Polar Form of a Complex Number

$x \space=\space \sqrt{3}-\imath$ $x \space = \space 2(\frac{\sqrt{3}}{2}-\imath\frac{1}{2})$ $x \space= \space 2(\cos{(2\pi-\frac{\pi}{6})-\imath\sin{(2\pi-\frac{\pi}{6}})})$ $x\space=\space2(\cos{\frac{11\pi}{6}}-\imath\sin{\frac{11\pi}{6}})$

Now $\theta \space = \space \frac{11\pi}{6}$ . So, answer 11+6= $\boxed{17}$

We have that $\large x=a+bi=\sqrt{3}-i \implies a=\sqrt{3},b=-1$

Converting the complex number to its polar form gives us:

$\large z=r(\cos(\theta)+i\sin(\theta))=\sqrt{(\sqrt{3})^2+(-1)^2}\left(\cos\left(\frac{11 \pi}{6}\right)+i\sin\left(\frac{11 \pi}{6}\right)\right)$ $\large = 4\left(\cos\left(\frac{11 \pi}{6}\right)+i\sin\left(\frac{11 \pi}{6}\right)\right)$

Therefore $\large a+b=11+6=\boxed{17}$ .

r = 2. So 3^(1/2) - i = 2 ( cos P + i sin P ) --> 3^(1/2)/2 - i/2 = cos P + i sin P. because cos P is positive and sin P is negative so the angle in 3th cuadrant arc cos 3^(1/2)/2 = (360 - 30) = 330. So 330 = 11/6 . 180 = 11/6 . phi ----> a + b = 11 + 6 = 17

first part is positive and second negative so cos is positive and sin is negative so theta ends in 4th quadrant so answer will be 11/6 or a+b = 17

the ratio of cos to sin is - \sqrt{3} which means tan theta is - \sqrt{3}. Which means theta is n*\pi - \frac{\pi}{6} . But since r is positive. It has to be 2\pi - \frac{\pi}{6} since \pi - \frac{\pi}{6} will give negative of what we want.

• X = √3 – i
• X = 2 ((√3/2) + i(-1/2))
• X = 2 (cos(11π/6) + isin(11π/6))
• Comparing with x = r[cosθ + isinθ]
• Θ = 11π/6
• Comparing with Θ = aπ/b; a = 11, b = 6
• Therefore, a + b = 17.

[I haven't really understand trig. I was also guessing the $r$ , but I think my solution is right]
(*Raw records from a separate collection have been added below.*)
(** What the loop body computes for a cluster with members: the whole
    ranked cluster as one block when [0 <= 1 - epsilon], and no block
    otherwise. *)
Lemma prune_cluster_members
    (embeddings : matrix) (cluster_labels : list Z) (cluster_centers : matrix)
    (epsilon : Q) (i : nat) (centroid : vec) :
  length cluster_labels = length embeddings ->
  nth_error cluster_centers i = Some centroid ->
  cluster_rows embeddings cluster_labels i <> [] ->
  exists ranked,
    sort_by_centroid_distance cdist
      (cluster_rows embeddings cluster_labels i) centroid true = Ok ranked
    /\ Permutation (cluster_rows embeddings cluster_labels i) ranked
    /\ prune_cluster cdist cosine embeddings cluster_labels cluster_centers
         epsilon i
       = Ok (Np.bool_index ranked (Qle_bool 0 (1 - epsilon))).
Proof.
  intros Hlen Hc Hne.
  destruct (sort_by_centroid_distance_ascending cdist
              (cluster_rows embeddings cluster_labels i) centroid)
    as (ascending & _ & Hsort & Hasc & _).
  assert (Hperm : Permutation (cluster_rows embeddings cluster_labels i)
                    (rev ascending))
    by (eapply perm_trans; [exact Hasc | apply Permutation_rev]).
  remember (rev ascending) as ranked eqn:Hranked. clear Hranked Hasc.
  exists ranked. split; [exact Hsort|]. split; [exact Hperm|].
  unfold prune_cluster.
  rewrite (mask_index_rows _ _ _ Hlen). simpl.
  unfold row_at. rewrite Hc. simpl. rewrite Hsort. simpl.
  destruct ranked as [|x X].
  - apply Permutation_sym, Permutation_nil in Hperm. congruence.
  - pose proof (scalar_M_is_zero x X) as HM.
    destruct (cosine_similarity cosine (x :: X)) as [sim|e]; [|discriminate].
    simpl in *.
    destruct (Np.max_axis0 (Np.triu1 sim)) as [column_max|e]; [|discriminate].
    simpl in *. rewrite HM. reflexivity.
Qed.

(** For a cluster without members the similarity computation rejects the
    empty array. *)
Lemma prune_cluster_empty
    (embeddings : matrix) (cluster_labels : list Z) (cluster_centers : matrix)
    (epsilon : Q) (i : nat) :
  length cluster_labels = length embeddings ->
  (i < length cluster_centers)%nat ->
  cluster_rows embeddings cluster_labels i = [] ->
  prune_cluster cdist cosine embeddings cluster_labels cluster_centers
    epsilon i = Raise ValueError.
Proof.
  intros Hlen Hi Hemp. unfold prune_cluster.
  rewrite (mask_index_rows _ _ _ Hlen), Hemp. simpl.
  unfold row_at. destruct (nth_error cluster_centers i) eqn:E.
  - reflexivity.
  - apply nth_error_None in E. lia.
Qed.

Lemma threshold_nonneg (epsilon : Q) :
  epsilon <= 1 -> Qle_bool 0 (1 - epsilon) = true.
Proof.
  intros H. apply Qle_bool_iff.
  setoid_replace 0 with (epsilon - epsilon) by ring.
  unfold Qminus. apply Qplus_le_l. exact H.
Qed.

Lemma threshold_mono (m e1 e2 : Q) :
  e1 <= e2 -> Qle_bool m (1 - e2) = true -> Qle_bool m (1 - e1) = true.
Proof.
  intros H H2. apply Qle_bool_iff in H2. apply Qle_bool_iff.
  eapply Qle_trans; [exact H2|].
  unfold Qminus. apply Qplus_le_r. apply Qopp_le_compat. exact H.
Qed.

End PruneFacts.

(** ** The keep-set of a cluster *)

Section KeepSet.

Variable cdist : vec -> vec -> Q.
Variable cosine : vec -> vec -> Q.

(** C5: in a cluster with members, for every epsilon strictly between 0
    and 1, the first row of the ranked order (the member farthest from
    the centroid) is the first row the pruning pass keeps. *)
Theorem first_ranked_member_kept
    (embeddings : matrix) (cluster_labels : list Z) (cluster_centers : matrix)
    (epsilon : Q) (i : nat) (centroid first : vec) (others : matrix) :
  length cluster_labels = length embeddings ->
  nth_error cluster_centers i = Some centroid ->
  sort_by_centroid_distance cdist
    (cluster_rows embeddings cluster_labels i) centroid true
  = Ok (first :: others) ->
  0 < epsilon -> epsilon < 1 ->
  exists kept,
    prune_cluster cdist cosine embeddings cluster_labels cluster_centers
      epsilon i = Ok kept
    /\ hd_error (concat kept) = Some first.
Proof.
  intros Hlen Hc Hsort _ Hlt.
  assert (Hne : cluster_rows embeddings cluster_labels i <> []).
  { intros E. rewrite E in Hsort. discriminate. }
  destruct (prune_cluster_members cdist cosine embeddings cluster_labels
              cluster_centers epsilon i Hlen Hc Hne)
    as (ranked & Hsort' & _ & Hprune).
  rewrite Hsort in Hsort'. injection Hsort' as <-.
  rewrite threshold_nonneg in Hprune by (apply Qlt_le_weak, Hlt).
  eexists. split; [exact Hprune | reflexivity].
Qed.

Lemma prune_cluster_antimonotone
    (embeddings : matrix) (cluster_labels : list Z) (cluster_centers : matrix)
    (e1 e2 : Q) (i : nat) (kept2 : list matrix) :
  e1 <= e2 ->
  prune_cluster cdist cosine embeddings cluster_labels cluster_centers e2 i
  = Ok kept2 ->
  exists kept1,
    prune_cluster cdist cosine embeddings cluster_labels cluster_centers e1 i
    = Ok kept1
    /\ (kept2 = [] \/ kept2 = kept1).
Proof.
  intros Hle. unfold prune_cluster.
  destruct (Np.mask_index embeddings (label_mask cluster_labels i))
    as [rows|]; simpl; [|discriminate].
  destruct (row_at cluster_centers i) as [centroid|]; simpl; [|discriminate].
  destruct (sort_by_centroid_distance cdist rows centroid true)
    as [ranked|]; simpl; [|discriminate].
  destruct (cosine_similarity cosine ranked) as [sim|]; simpl; [|discriminate].
  destruct (Np.max_axis0 (Np.triu1 sim)) as [column_max|]; simpl;
    [|discriminate].
  destruct (Np.item0 column_max) as [M|]; simpl; [|discriminate].
  intros H. injection H as <-.
  destruct (Qle_bool M (1 - e2)) eqn:E2.
  - rewrite (threshold_mono M Hle E2). eexists. split; [reflexivity|].
    right. reflexivity.
  - eexists. split; [reflexivity|]. left. reflexivity.
Qed.

Lemma prune_loop_antimonotone
    (embeddings : matrix) (cluster_labels : list Z) (cluster_centers : matrix)
    (e1 e2 : Q) (clusters : list nat) :
  e1 <= e2 ->
  forall acc1 acc2 pts2,
    incl (concat acc2) (concat acc1) ->
    (length (concat acc2) <= length (concat acc1))%nat ->
    prune_loop cdist cosine embeddings cluster_labels cluster_centers e2
      clusters acc2 = Ok pts2 ->
    exists pts1,
      prune_loop cdist cosine embeddings cluster_labels cluster_centers e1
        clusters acc1 = Ok pts1
      /\ incl (concat pts2) (concat pts1)
      /\ (length (concat pts2) <= length (concat pts1))%nat.
Proof.
  intros Hle. induction clusters as [|i clusters IH];
    intros acc1 acc2 pts2 Hincl Hlen; simpl.
  - intros H. injection H as <-. exists acc1. auto.
  - destruct (prune_cluster cdist cosine embeddings cluster_labels
                cluster_centers e2 i) as [kept2|] eqn:E2; simpl;
      [|discriminate].
    destruct (prune_cluster_antimonotone _ _ _ _ Hle E2)
      as (kept1 & -> & Hk). simpl.
    apply IH.
    + rewrite !concat_app. destruct Hk as [-> | ->].
      * simpl. rewrite app_nil_r. apply incl_appl, Hincl.
      * apply incl_app_app; [exact Hincl | apply incl_refl].
    + rewrite !concat_app, !length_app. destruct Hk as [-> | ->]; simpl; lia.
Qed.

(** C4: for fixed vectors, labels and centroids, raising epsilon never
    brings back a member: from [e1 < e2], every row kept at [e2] is kept
    at [e1], so what is discarded at [e1] stays discarded at [e2] and at
    least as many rows are discarded; for each cluster and for the whole
    loop. *)
Theorem keep_set_antimonotone
    (embeddings : matrix) (cluster_labels : list Z) (cluster_centers : matrix)
    (num_clusters : nat) (e1 e2 : Q) :
  e1 < e2 ->
  (forall i kept2,
      prune_cluster cdist cosine embeddings cluster_labels cluster_centers
        e2 i = Ok kept2 ->
      exists kept1,
        prune_cluster cdist cosine embeddings cluster_labels cluster_centers
          e1 i = Ok kept1
        /\ incl (concat kept2) (concat kept1)
        /\ (length (concat kept2) <= length (concat kept1))%nat)
  /\ (forall pts2,
         prune cdist cosine embeddings cluster_labels cluster_centers
           num_clusters e2 = Ok pts2 ->
         exists pts1,
           prune cdist cosine embeddings cluster_labels cluster_centers
             num_clusters e1 = Ok pts1
           /\ incl (concat pts2) (concat pts1)
           /\ (length (concat pts2) <= length (concat pts1))%nat).
Proof.
  intros Hlt. apply Qlt_le_weak in Hlt. split.
  - intros i kept2 H2.
    destruct (prune_cluster_antimonotone _ _ _ _ Hlt H2)
      as (kept1 & H1 & Hk).
    exists kept1. split; [exact H1|].
    destruct Hk as [-> | ->]; simpl.
    + split; [apply incl_nil_l | lia].
    + split; [apply incl_refl | lia].
  - intros pts2 H2. unfold prune in *.
    eapply prune_loop_antimonotone; eauto.
    apply incl_refl.
Qed.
From the problems, we have $x=r(\cos\theta+i\sin\theta)=\sqrt{3}-i$ , hence we also have

$\sqrt{3}-r\cos\theta=ri\sin\theta+i...(1)$

Like I said, I was guessing for the value of $r$ . And I get the possible value of $r$ is $2$ .
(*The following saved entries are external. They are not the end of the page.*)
Lemma pull_from_spec (d : Z) (pd0 : list DayAllocation) (donors : list Z) :
  forall (need : Z) (pd : list DayAllocation),
    in_table pd donors -> 0 <= d < Z.of_nat (length pd) ->
    exists need' pd',
      pull_from mind donors d need pd = Ok (need', pd') /\
      length pd' = length pd /\
      table_total pd' = table_total pd /\
      (0 < need ->
       forall (n : nat) a, n <> Z.to_nat d -> pd !! n = Some a ->
                           day_sum a = mind -> pd' !! n = Some a) /\
      (0 < need -> d ∉ blocked ->
       pull_inv blocked mind (Z.to_nat d) need pd0 pd ->
       pull_inv blocked mind (Z.to_nat d) need' pd0 pd').
Proof.
  induction donors as [|s donors IH]; intros need pd Hin Hd; cbn [pull_from].
  - exists need, pd. by split_and!.
  - apply Forall_cons in Hin as [Hs Hin].
    case_bool_decide as Hsd; [by apply IH|].
    destruct (py_get_in_range pd s Hs) as (a & Ha & ->).
    destruct (move_kinds_spec s d pd0 [review; exo; learn; mock] Hsd need pd Hs Hd)
      as (need1 & pd1 & Hmove & Hlen1 & Htot1 & Hoth1 & Hinv1).
    assert (exists need2 pd2,
      (if donor_ok mind (day_sum a) need
       then move_kinds [review; exo; learn; mock] s d need pd
       else Ok (need, pd)) = Ok (need2, pd2) /\
      length pd2 = length pd /\ table_total pd2 = table_total pd /\
      (0 < need -> (0 < need2 \/ need2 <= 0) /\
         forall (n : nat) b, n <> Z.to_nat d -> pd !! n = Some b ->
                             day_sum b = mind -> pd2 !! n = Some b) /\
      (0 < need -> d ∉ blocked ->
       pull_inv blocked mind (Z.to_nat d) need pd0 pd ->
       pull_inv blocked mind (Z.to_nat d) need2 pd0 pd2))
      as (need2 & pd2 & -> & Hlen2 & Htot2 & Hkeep2 & Hinv2).
    { destruct (donor_ok mind (day_sum a) need) eqn:Hdon.
      - exists need1, pd1. split_and!; try done.
        intros Hneed. split; [lia|]. intros n b Hn Hb Hsum.
        destruct (decide (n = Z.to_nat s)) as [->|Hns].
        + rewrite Ha in Hb. injection Hb as <-.
          rewrite Hsum, donor_at_floor in Hdon; done.
        + by rewrite Hoth1.
      - exists need, pd. split_and!; try done. intros Hneed. split; [lia|done]. }
    case_bool_decide as Hdone.
    { exists need2, pd2. split_and!; try done. intros Hneed. by apply Hkeep2. }
    destruct (IH need2 pd2) as (need' & pd' & -> & Hlen & Htot & Hkeep & Hinv).
    { unfold in_table. by rewrite Hlen2. }
    { by rewrite Hlen2. }
    exists need', pd'. split_and!; [done|congruence|congruence| |].
    + intros Hneed n b Hn Hb Hsum. apply Hkeep; [lia|done| |done].
      by apply Hkeep2.
    + intros Hneed Hnb Hpre. apply Hinv; [lia|done|by apply Hinv2].
Qed.

Lemma pull_inv_start (d : Z) (pd : list DayAllocation) (a : DayAllocation) :
  good_table blocked pd -> pd !! Z.to_nat d = Some a -> day_sum a < mind ->
  pull_inv blocked mind (Z.to_nat d) (mind - day_sum a) pd pd.
Proof.
  intros Hgood Ha Hlt. split_and!; [lia|done| |].
  - exists a. split; [done|lia].
  - intros n c _ Hc. exists c. split; [done|lia].
Qed.

Lemma pull_inv_under_cap (dn : nat) (need : Z) (pd0 pd : list DayAllocation) :
  length pd = length pd0 -> mind <= maxd ->
  Forall (fun a => day_sum a <= maxd) pd0 ->
  pull_inv blocked mind dn need pd0 pd ->
  Forall (fun a => day_sum a <= maxd) pd.
Proof.
  intros Hlen Hmm Hcap (Hneed & _ & (b & Hb & Hdef) & Hdon).
  apply Forall_lookup. intros n c Hc.
  destruct (decide (n = dn)) as [->|Hn].
  - simplify_eq. lia.
  - destruct (Hdon n c Hn Hc) as (c0 & Hc0 & Hle).
    pose proof (Forall_lookup_1 _ _ _ _ Hcap Hc0) as Hc0cap.
    simpl in Hc0cap. lia.
Qed.

(** One round of the outer loop: it always succeeds on a day of the
    table, moves minutes without creating or losing any, leaves alone
    every other day that sits exactly on the floor, and keeps the table
    good and under the cap. *)
Lemma rebalance_day_spec (d : Z) (pd : list DayAllocation) :
  length pd = Z.to_nat D -> 0 <= d < D ->
  exists pd',
    rebalance_day D blocked mind d pd = Ok pd' /\
    length pd' = length pd /\
    table_total pd' = table_total pd /\
    (forall (n : nat) a, n <> Z.to_nat d -> pd !! n = Some a ->
                         day_sum a = mind -> pd' !! n = Some a) /\
    (good_table blocked pd ->
     good_table blocked pd' /\
     (mind <= maxd -> Forall (fun a => day_sum a <= maxd) pd ->
      Forall (fun a => day_sum a <= maxd) pd')).
Proof.
  intros Hlen Hd. unfold rebalance_day.
  assert (Hsame : exists pd', Ok pd = Ok pd' /\
    length pd' = length pd /\ table_total pd' = table_total pd /\
    (forall (n : nat) a, n <> Z.to_nat d -> pd !! n = Some a ->
                         day_sum a = mind -> pd' !! n = Some a) /\
    (good_table blocked pd ->
     good_table blocked pd' /\
     (mind <= maxd -> Forall (fun a => day_sum a <= maxd) pd ->
      Forall (fun a => day_sum a <= maxd) pd'))).
  { exists pd. by split_and!. }
  case_bool_decide as Hblocked; [done|].
  destruct (py_get_in_range pd d) as (a & Ha & ->); [lia|].
  case_bool_decide as Hzero; [done|].
  case_bool_decide as Hlow; [|done].
  destruct (pull_from_spec d pd (reverse (days_idx D)) (mind - day_sum a) pd)
    as (need' & pd' & -> & Hlen' & Htot' & Hkeep & Hinv).
  { apply (in_table_range D); [done|apply reverse_days_idx_range]. }
  { lia. }
  exists pd'. split_and!; [done|done|done| |].
  - intros n b Hn Hb Hsum. apply Hkeep; [lia|done..].
  - intros Hgood.
    assert (Hpost : pull_inv blocked mind (Z.to_nat d) need' pd pd').
    { apply Hinv; [lia|done|by apply pull_inv_start]. }
    split; [apply Hpost|].
    intros Hmm Hcap. by eapply pull_inv_under_cap.
Qed.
The right side of (1) is arbitrary, meanwhile its left side is real number. Therefore, it must follow that the right side is also real number. And the only possible real value of the right side of equation is

$2i\sin\theta+i=0...(2)$

Simplify this we get $\sin\theta=- \frac{1}{2}$ . One of the solution to the equation is $\theta=330^\circ$ .

Recall that $2i\sin\theta+i=0$ , thus $\sqrt{3}-2\cos\theta=0$ . We can use the last equation to verify (2).

$\cos\theta=\frac{\sqrt{3}}{2}\Leftrightarrow\theta=330^\circ$ [this is one of the values of $\theta$ ]

Hence, we conclude $\theta=330^\circ=\frac{11\pi}{6}$ . And finally $a+b=11+6=\boxed{17}$